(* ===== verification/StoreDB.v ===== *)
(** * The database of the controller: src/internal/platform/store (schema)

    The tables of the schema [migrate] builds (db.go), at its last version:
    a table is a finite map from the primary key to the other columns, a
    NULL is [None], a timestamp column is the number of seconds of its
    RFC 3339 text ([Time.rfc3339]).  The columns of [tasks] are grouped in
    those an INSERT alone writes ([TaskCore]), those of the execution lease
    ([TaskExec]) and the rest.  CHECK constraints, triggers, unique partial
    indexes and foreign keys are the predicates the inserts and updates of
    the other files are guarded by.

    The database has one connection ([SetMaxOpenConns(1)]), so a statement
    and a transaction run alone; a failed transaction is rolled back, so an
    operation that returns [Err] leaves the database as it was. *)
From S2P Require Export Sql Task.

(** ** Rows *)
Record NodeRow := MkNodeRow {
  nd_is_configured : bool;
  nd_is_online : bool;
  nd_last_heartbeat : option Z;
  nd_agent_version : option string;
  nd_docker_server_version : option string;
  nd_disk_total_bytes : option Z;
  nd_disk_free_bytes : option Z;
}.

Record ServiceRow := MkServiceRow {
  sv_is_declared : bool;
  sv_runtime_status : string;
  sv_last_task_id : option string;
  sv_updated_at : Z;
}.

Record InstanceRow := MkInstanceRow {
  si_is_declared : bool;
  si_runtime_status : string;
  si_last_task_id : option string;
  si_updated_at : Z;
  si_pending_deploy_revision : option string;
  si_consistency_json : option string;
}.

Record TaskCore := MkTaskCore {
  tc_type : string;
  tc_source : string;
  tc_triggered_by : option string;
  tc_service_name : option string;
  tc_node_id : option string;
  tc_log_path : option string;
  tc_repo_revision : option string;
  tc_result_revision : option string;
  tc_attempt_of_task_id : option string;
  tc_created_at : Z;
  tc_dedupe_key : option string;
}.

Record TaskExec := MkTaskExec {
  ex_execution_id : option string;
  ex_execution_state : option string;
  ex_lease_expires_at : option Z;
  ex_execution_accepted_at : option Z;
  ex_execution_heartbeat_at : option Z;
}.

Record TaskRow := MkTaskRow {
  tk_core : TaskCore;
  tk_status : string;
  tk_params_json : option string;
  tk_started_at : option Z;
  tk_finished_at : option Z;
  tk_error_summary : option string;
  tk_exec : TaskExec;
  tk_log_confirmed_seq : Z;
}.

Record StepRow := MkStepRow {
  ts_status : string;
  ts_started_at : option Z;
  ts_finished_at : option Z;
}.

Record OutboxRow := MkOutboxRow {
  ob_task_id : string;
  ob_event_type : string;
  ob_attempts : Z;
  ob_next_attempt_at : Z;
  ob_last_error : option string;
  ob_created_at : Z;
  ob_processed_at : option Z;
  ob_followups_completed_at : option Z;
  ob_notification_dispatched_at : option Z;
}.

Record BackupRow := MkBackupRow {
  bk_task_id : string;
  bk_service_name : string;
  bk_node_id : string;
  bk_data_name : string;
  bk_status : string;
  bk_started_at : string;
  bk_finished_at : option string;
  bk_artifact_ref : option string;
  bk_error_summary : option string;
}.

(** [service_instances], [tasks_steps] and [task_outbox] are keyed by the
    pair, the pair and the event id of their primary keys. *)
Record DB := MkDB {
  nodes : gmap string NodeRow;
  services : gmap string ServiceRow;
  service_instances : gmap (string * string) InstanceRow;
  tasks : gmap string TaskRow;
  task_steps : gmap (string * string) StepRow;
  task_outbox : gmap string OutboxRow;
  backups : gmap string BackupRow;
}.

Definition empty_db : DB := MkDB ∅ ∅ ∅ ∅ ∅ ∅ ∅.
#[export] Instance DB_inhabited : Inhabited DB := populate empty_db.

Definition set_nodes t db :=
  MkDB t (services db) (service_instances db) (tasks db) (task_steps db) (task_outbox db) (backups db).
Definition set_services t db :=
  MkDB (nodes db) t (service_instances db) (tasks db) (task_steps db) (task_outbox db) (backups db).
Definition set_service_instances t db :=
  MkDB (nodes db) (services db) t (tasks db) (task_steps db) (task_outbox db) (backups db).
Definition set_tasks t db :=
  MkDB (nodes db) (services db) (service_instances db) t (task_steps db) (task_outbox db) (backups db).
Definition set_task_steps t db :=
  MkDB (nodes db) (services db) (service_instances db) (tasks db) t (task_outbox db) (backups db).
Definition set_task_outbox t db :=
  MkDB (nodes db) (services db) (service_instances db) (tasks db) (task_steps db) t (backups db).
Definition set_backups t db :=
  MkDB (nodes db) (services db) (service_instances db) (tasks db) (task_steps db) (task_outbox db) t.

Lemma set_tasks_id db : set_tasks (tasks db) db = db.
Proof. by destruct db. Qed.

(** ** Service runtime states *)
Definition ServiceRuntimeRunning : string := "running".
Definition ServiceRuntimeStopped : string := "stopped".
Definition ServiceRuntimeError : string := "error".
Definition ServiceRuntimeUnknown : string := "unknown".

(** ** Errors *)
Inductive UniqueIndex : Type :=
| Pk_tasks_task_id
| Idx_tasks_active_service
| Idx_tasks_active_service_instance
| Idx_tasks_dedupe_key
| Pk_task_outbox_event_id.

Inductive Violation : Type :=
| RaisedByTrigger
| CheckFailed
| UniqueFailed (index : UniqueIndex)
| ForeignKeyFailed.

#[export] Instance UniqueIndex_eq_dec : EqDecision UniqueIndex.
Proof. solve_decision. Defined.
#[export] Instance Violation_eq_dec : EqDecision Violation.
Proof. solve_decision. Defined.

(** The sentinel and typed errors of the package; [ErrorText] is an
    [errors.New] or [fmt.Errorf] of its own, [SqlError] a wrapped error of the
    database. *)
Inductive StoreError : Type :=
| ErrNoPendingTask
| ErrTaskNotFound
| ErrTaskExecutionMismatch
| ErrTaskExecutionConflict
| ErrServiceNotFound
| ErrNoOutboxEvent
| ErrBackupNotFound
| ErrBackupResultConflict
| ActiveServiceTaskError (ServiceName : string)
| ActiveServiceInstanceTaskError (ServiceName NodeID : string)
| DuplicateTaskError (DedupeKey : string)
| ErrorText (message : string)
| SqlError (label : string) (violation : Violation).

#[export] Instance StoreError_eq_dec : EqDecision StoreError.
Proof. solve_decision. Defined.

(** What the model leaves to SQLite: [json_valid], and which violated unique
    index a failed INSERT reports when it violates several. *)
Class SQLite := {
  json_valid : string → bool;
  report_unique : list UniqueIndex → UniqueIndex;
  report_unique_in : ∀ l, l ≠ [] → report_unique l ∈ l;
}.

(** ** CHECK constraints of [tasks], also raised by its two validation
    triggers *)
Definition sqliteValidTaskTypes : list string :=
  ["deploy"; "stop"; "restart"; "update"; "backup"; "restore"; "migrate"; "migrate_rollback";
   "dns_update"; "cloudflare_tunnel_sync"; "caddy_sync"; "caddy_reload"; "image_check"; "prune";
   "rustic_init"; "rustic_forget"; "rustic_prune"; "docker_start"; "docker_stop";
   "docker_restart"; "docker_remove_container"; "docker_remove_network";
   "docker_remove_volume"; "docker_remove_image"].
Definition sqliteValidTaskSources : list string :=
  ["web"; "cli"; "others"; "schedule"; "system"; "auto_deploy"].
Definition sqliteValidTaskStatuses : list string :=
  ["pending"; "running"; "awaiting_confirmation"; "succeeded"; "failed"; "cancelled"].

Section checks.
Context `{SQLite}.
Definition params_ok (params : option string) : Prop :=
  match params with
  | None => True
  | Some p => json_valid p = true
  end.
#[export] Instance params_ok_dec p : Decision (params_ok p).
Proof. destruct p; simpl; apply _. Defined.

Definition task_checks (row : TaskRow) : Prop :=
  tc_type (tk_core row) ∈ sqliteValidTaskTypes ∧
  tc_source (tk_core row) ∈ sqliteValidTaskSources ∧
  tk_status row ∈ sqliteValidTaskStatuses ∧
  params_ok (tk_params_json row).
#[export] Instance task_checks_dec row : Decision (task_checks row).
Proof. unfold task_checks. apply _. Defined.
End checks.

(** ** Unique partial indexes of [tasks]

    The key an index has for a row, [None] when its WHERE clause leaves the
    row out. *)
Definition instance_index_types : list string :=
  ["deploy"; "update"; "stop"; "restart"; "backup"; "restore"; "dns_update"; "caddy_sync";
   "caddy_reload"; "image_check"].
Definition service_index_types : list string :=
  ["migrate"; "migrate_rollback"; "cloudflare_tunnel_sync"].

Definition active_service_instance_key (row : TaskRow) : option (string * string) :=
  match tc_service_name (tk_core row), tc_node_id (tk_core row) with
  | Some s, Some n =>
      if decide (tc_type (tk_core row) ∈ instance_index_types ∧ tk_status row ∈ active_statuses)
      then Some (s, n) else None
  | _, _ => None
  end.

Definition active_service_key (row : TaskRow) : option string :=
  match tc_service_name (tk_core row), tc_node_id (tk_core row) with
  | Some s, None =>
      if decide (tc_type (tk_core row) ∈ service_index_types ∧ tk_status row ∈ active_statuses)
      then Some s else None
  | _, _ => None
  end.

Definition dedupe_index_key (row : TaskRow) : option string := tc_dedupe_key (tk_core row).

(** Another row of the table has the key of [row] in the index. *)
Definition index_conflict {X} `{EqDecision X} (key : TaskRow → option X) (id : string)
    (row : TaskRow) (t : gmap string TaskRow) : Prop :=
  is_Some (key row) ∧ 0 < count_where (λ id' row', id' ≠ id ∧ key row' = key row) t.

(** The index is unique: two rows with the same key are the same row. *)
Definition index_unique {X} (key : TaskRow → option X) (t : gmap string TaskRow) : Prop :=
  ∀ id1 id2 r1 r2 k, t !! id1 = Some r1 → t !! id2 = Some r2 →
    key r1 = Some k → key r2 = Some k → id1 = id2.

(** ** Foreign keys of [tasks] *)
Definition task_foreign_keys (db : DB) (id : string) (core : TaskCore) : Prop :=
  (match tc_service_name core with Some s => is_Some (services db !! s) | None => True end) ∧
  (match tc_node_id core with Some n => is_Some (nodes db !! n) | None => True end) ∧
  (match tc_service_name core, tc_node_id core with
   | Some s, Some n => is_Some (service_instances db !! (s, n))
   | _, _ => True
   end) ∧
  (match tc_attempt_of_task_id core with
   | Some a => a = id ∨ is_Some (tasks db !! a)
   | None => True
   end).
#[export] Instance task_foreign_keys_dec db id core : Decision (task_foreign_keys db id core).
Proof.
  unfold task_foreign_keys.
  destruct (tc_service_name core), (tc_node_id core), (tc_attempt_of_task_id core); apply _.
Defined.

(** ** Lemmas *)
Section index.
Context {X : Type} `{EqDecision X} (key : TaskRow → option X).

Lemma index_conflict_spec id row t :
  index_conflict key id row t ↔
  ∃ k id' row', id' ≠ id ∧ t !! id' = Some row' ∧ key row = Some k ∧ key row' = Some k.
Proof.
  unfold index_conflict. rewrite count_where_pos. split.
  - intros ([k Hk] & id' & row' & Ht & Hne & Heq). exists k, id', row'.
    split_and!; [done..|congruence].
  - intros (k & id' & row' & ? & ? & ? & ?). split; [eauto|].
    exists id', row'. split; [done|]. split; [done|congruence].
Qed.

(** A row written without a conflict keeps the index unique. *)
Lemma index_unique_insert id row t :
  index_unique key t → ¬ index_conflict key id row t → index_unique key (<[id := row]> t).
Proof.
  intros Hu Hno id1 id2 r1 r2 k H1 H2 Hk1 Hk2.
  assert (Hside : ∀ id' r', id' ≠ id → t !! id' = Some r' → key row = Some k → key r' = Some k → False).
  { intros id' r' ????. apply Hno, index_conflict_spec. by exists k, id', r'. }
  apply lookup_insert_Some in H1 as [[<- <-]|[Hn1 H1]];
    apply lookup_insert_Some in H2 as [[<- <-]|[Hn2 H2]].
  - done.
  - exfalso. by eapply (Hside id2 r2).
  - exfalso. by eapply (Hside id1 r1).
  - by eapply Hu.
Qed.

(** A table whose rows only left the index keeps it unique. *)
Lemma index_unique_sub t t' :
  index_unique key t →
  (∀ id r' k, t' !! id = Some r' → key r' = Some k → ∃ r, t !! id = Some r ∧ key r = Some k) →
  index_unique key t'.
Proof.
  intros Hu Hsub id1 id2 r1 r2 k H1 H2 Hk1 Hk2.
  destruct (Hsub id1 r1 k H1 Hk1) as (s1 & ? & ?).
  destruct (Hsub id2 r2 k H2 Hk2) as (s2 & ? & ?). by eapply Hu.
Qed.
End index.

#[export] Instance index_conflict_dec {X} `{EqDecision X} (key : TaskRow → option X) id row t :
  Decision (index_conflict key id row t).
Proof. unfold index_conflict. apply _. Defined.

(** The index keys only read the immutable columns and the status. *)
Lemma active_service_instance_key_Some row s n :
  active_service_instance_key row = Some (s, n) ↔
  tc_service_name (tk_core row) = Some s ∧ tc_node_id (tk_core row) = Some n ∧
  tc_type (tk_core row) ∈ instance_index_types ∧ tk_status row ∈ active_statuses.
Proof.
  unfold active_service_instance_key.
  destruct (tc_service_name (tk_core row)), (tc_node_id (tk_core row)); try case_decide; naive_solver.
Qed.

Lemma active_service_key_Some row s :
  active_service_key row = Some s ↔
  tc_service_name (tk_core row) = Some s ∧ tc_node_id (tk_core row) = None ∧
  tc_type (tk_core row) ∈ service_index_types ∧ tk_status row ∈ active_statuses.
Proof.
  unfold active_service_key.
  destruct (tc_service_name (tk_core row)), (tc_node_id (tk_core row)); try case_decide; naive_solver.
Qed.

• [Assignment] Copy every line of the listing that includes the string "destruct".

• [Solution to this problem]
Proof. by destruct db. Qed.
Proof. destruct p; simpl; apply _. Defined.
  destruct (tc_service_name core), (tc_node_id core), (tc_attempt_of_task_id core); apply _.
  destruct (Hsub id1 r1 k H1 Hk1) as (s1 & ? & ?).
  destruct (Hsub id2 r2 k H2 Hk2) as (s2 & ? & ?). by eapply Hu.
  destruct (tc_service_name (tk_core row)), (tc_node_id (tk_core row)); try case_decide; naive_solver.
  destruct (tc_service_name (tk_core row)), (tc_node_id (tk_core row)); try case_decide; naive_solver.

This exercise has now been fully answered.